EXERCISE REQUIREMENTS = Where the material below has a line containing "#[export] Instance varint_codec_canonical", start repeating exactly, and keep going through the line containing "unfold varint_try_from_usize, varint_try_from_u32.", with no other lines.
|---|
Lemma varint_spec_Ok bs n rest : bytes_ok bs -> varint_decode_spec bs = Ok (n, rest) ->
  varint_wf n /\ bs = varint_bytes n ++ rest.
Proof.
  unfold varint_wf, varint_decode_spec, varint_bytes. change varint_max with 1073741823.
  intros Hbs H. repeat case_match; simplify_eq;
    repeat match goal with H : bytes_ok (_ :: _) |- _ => apply Forall_cons in H as [? H] end;
    repeat match goal with
      | H : (_ <? _) = true |- _ => apply Z.ltb_lt in H
      | H : (_ <? _) = false |- _ => apply Z.ltb_ge in H
    end; u8s.
  all: repeat match goal with
      |- context [if ?x <? ?y then _ else _] => destruct (Z.ltb_spec x y); [try (exfalso; lia)|try (exfalso; lia)]
    end; split; [lia|].
  all: cbn [app]; repeat f_equal; divlia.
Qed.

#[export] Instance varint_codec_ok : CodecOk varint_codec varint_wf.
Proof.
  split.
  - intros n. simpl. unfold varint_encoded_len. by destruct (count_bytes_to_encode_int n) as [[]| |].
  - intros n w. simpl. unfold varint_encode. destruct (count_bytes_to_encode_int n) as [[]| |]; done.
  - intros n Hn. unfold enc_good. simpl. rewrite varint_encode_eq by done.
    split; [by apply varint_bytes_ok|]. split; [by apply varint_bytes_len|].
    intros rest Hrest. rewrite app_nil_l, varint_decode_eq; [by apply varint_spec_bytes|].
    apply Forall_app. split; [by apply varint_bytes_ok|done].
  - intros bs Hbs. unfold dec_good. simpl. rewrite varint_decode_eq by done.
    destruct (varint_decode_spec bs) as [[n rest]| |] eqn:E; [|done|].
    + apply varint_spec_Ok in E as [Hn E]; [|done]. eauto.
    + revert E. unfold varint_decode_spec. repeat case_match; done.
Qed.

#[export] Instance varint_codec_canonical : CodecCanonical varint_codec.
Proof.
  intros bs n rest Hbs. simpl. rewrite varint_decode_eq by done.
  intros [Hn E]%varint_spec_Ok; [|done]. eexists. split; [done|]. by apply varint_encode_eq.
Qed.

Lemma varint_fold_len i n bs m rest :
  varint_fold i n bs = Ok (m, rest) -> (length rest <= length bs)%nat.
Proof.
  revert n bs. induction i as [|i IH]; intros n bs; cbn -[uint_codec]; [intros [= _ <-]; lia|].
  destruct bs as [|b bs]; [done|]. rewrite u8_decode_cons. intros H%IH. simpl. lia.
Qed.

#[export] Instance varint_codec_progress : CodecProgress varint_codec.
Proof.
  intros [|b bs] n rest _; [done|]. cbn -[uint_codec]. unfold varint_decode.
  rewrite u8_decode_cons. cbn [mbind res_bind]. case_match; [|done]. intros H'. res_inv.
  destruct x as [m r]. res_inv. case_match; [|done]. simplify_eq.
  match goal with H : varint_fold _ _ _ = _ |- _ => apply varint_fold_len in H end. simpl. lia.
Qed.

(** ** Collections *)

Lemma varint_try_from_usize_eq n :
  varint_try_from_usize n = if n <=? varint_max then Ok n else Err VarIntOutOfRange.
Proof.
  unfold varint_try_from_usize, varint_try_from_u32. change varint_max with 1073741823.
  destruct (Z.ltb_spec n (2 ^ 32)), (Z.leb_spec n 1073741823); (done || lia).
Qed.

Lemma header_length_eq n : n <= varint_max -> header_length n = varint_encoded_len n.
Proof.
  intros H. unfold header_length. rewrite varint_try_from_usize_eq.
  by destruct (Z.leb_spec n varint_max); [|lia].
Qed.

Lemma split_app d rest :
  bytes_ok d -> bytes_ok rest -> zlen d <= varint_max ->
  mls_decode_split_on_collection (varint_bytes (zlen d) ++ d ++ rest) = Ok (d, rest).
Proof.
  intros Hd Hr Hl. pose proof (zlen_nonneg d).
  unfold mls_decode_split_on_collection. rewrite varint_decode_eq.
  - rewrite varint_spec_bytes by done. cbn [mbind res_bind]. rewrite zlen_app.
    destruct (Z.ltb_spec (zlen d + zlen rest) (zlen d)); [unfold zlen in *; lia|].
    unfold zlen. rewrite Nat2Z.id. by rewrite take_app_length, drop_app_length.
  - rewrite !Forall_app. split; [by apply varint_bytes_ok|done].
Qed.

Lemma split_Ok bs d rest :
  bytes_ok bs -> mls_decode_split_on_collection bs = Ok (d, rest) ->
  zlen d <= varint_max /\ bs = varint_bytes (zlen d) ++ d ++ rest.
Proof.
  unfold mls_decode_split_on_collection. intros Hbs H.
  rewrite varint_decode_eq in H by done. res_inv. destruct x as [n r].
  match goal with H : _ = Ok (n, r) |- _ => apply varint_spec_Ok in H as [Hn ->]; [|done] end.
  destruct (Z.ltb_spec (zlen r) n); [done|]. simplify_eq.
  unfold varint_wf, zlen in *. rewrite length_take.
  replace (Z.of_nat (Z.to_nat n `min` length r)) with n by lia.
  rewrite take_drop. split; [lia|done].
Qed.

Lemma split_no_panic bs : bytes_ok bs -> mls_decode_split_on_collection bs <> Panic.
Proof.
  intros Hbs H. apply bind_Panic in H as [H|((n & r) & _ & H)]; [|by case_match].
  pose proof (dec_spec (c := varint_codec) bs Hbs) as Hd. unfold dec_good in Hd.
  simpl in Hd. by rewrite H in Hd.
Qed.

(** What is common to byte vectors, vectors and maps: a header with the length
    of a body.  [body] writes the body and [dec] reads it. *)
Section collection.
Context {T} (c : codec T) (wf : T -> Prop).
Context (body_len : T -> Z) (body : T -> cres bytes) (dec : bytes -> cres T).
Hypothesis len_eq : forall x, mls_encoded_len c x = header_length (body_len x) + body_len x.
Hypothesis encode_eq : forall x w, mls_encode c x w =
  (len ← varint_try_from_usize (body_len x); w ← varint_encode len w; app w <$> body x).
Hypothesis decode_eq : forall bs, mls_decode c bs = mls_decode_collection dec bs.
Hypothesis body_len_nonneg : forall x, 0 <= body_len x.

Lemma collection_ok :
  (forall x, wf x -> match body x with
                  | Ok b => bytes_ok b /\ zlen b = body_len x /\ dec b = Ok x
                  | Err e => e = VarIntOutOfRange
                  | Panic => False
                  end) ->
  (forall bs, bytes_ok bs -> match dec bs with
                       | Ok x => wf x
                       | Err _ => True
                       | Panic => False
                       end) ->
  CodecOk c wf.
Proof using len_eq encode_eq decode_eq body_len_nonneg.
  intros Henc Hdec. split.
  - intros x. rewrite len_eq. specialize (body_len_nonneg x). unfold header_length.
    pose proof (enc_len_nonneg (c := varint_codec)) as Hl. simpl in Hl.
    pose proof (Hl 0). case_match; [specialize (Hl a)| |]; lia.
  - intros x w. rewrite !encode_eq. destruct (varint_try_from_usize (body_len x)) as [n| |]; try done.
    cbn [mbind res_bind]. pose proof (enc_writer (c := varint_codec) n w) as Hw. simpl in Hw.
    rewrite Hw. destruct (varint_encode n []) as [h| |], (body x) as [b| |]; try done.
    simpl. by rewrite app_assoc.
  - intros x Hx. unfold enc_good. rewrite encode_eq, varint_try_from_usize_eq.
    specialize (body_len_nonneg x). specialize (Henc x Hx).
    destruct (Z.leb_spec (body_len x) varint_max); [|done]. cbn [mbind res_bind].
    rewrite varint_encode_eq by done. simpl.
    destruct (body x) as [b| |]; simpl; [|done|done].
    destruct Henc as (Hb & Hl & Hd). rewrite len_eq, header_length_eq by done.
    split; [apply Forall_app; split; [by apply varint_bytes_ok|done]|].
    split; [rewrite zlen_app, varint_bytes_len by done; lia|].
    intros rest Hrest. rewrite <- app_assoc, decode_eq, <- Hl.
    unfold mls_decode_collection. rewrite split_app by (done || lia). simpl. by rewrite Hd.
  - intros bs Hbs. unfold dec_good. rewrite decode_eq. unfold mls_decode_collection.
    destruct (mls_decode_split_on_collection bs) as [[d rest]| |] eqn:E; [|done|].
    + apply split_Ok in E as [_ E]; [|done]. subst bs. rewrite !Forall_app in Hbs.
      destruct Hbs as (_ & Hd & _). specialize (Hdec d Hd). simpl.
      destruct (dec d); simpl; [|done|done]. split; [done|].
      rewrite app_assoc. eauto.
    + by apply split_no_panic in E.
Qed.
|---|
SOLUTION BELOW =
#[export] Instance varint_codec_canonical : CodecCanonical varint_codec.
Proof.
  intros bs n rest Hbs. simpl. rewrite varint_decode_eq by done.
  intros [Hn E]%varint_spec_Ok; [|done]. eexists. split; [done|]. by apply varint_encode_eq.
Qed.

Lemma varint_fold_len i n bs m rest :
  varint_fold i n bs = Ok (m, rest) -> (length rest <= length bs)%nat.
Proof.
  revert n bs. induction i as [|i IH]; intros n bs; cbn -[uint_codec]; [intros [= _ <-]; lia|].
  destruct bs as [|b bs]; [done|]. rewrite u8_decode_cons. intros H%IH. simpl. lia.
Qed.

#[export] Instance varint_codec_progress : CodecProgress varint_codec.
Proof.
  intros [|b bs] n rest _; [done|]. cbn -[uint_codec]. unfold varint_decode.
  rewrite u8_decode_cons. cbn [mbind res_bind]. case_match; [|done]. intros H'. res_inv.
  destruct x as [m r]. res_inv. case_match; [|done]. simplify_eq.
  match goal with H : varint_fold _ _ _ = _ |- _ => apply varint_fold_len in H end. simpl. lia.
Qed.

(** ** Collections *)

Lemma varint_try_from_usize_eq n :
  varint_try_from_usize n = if n <=? varint_max then Ok n else Err VarIntOutOfRange.
Proof.
  unfold varint_try_from_usize, varint_try_from_u32. change varint_max with 1073741823.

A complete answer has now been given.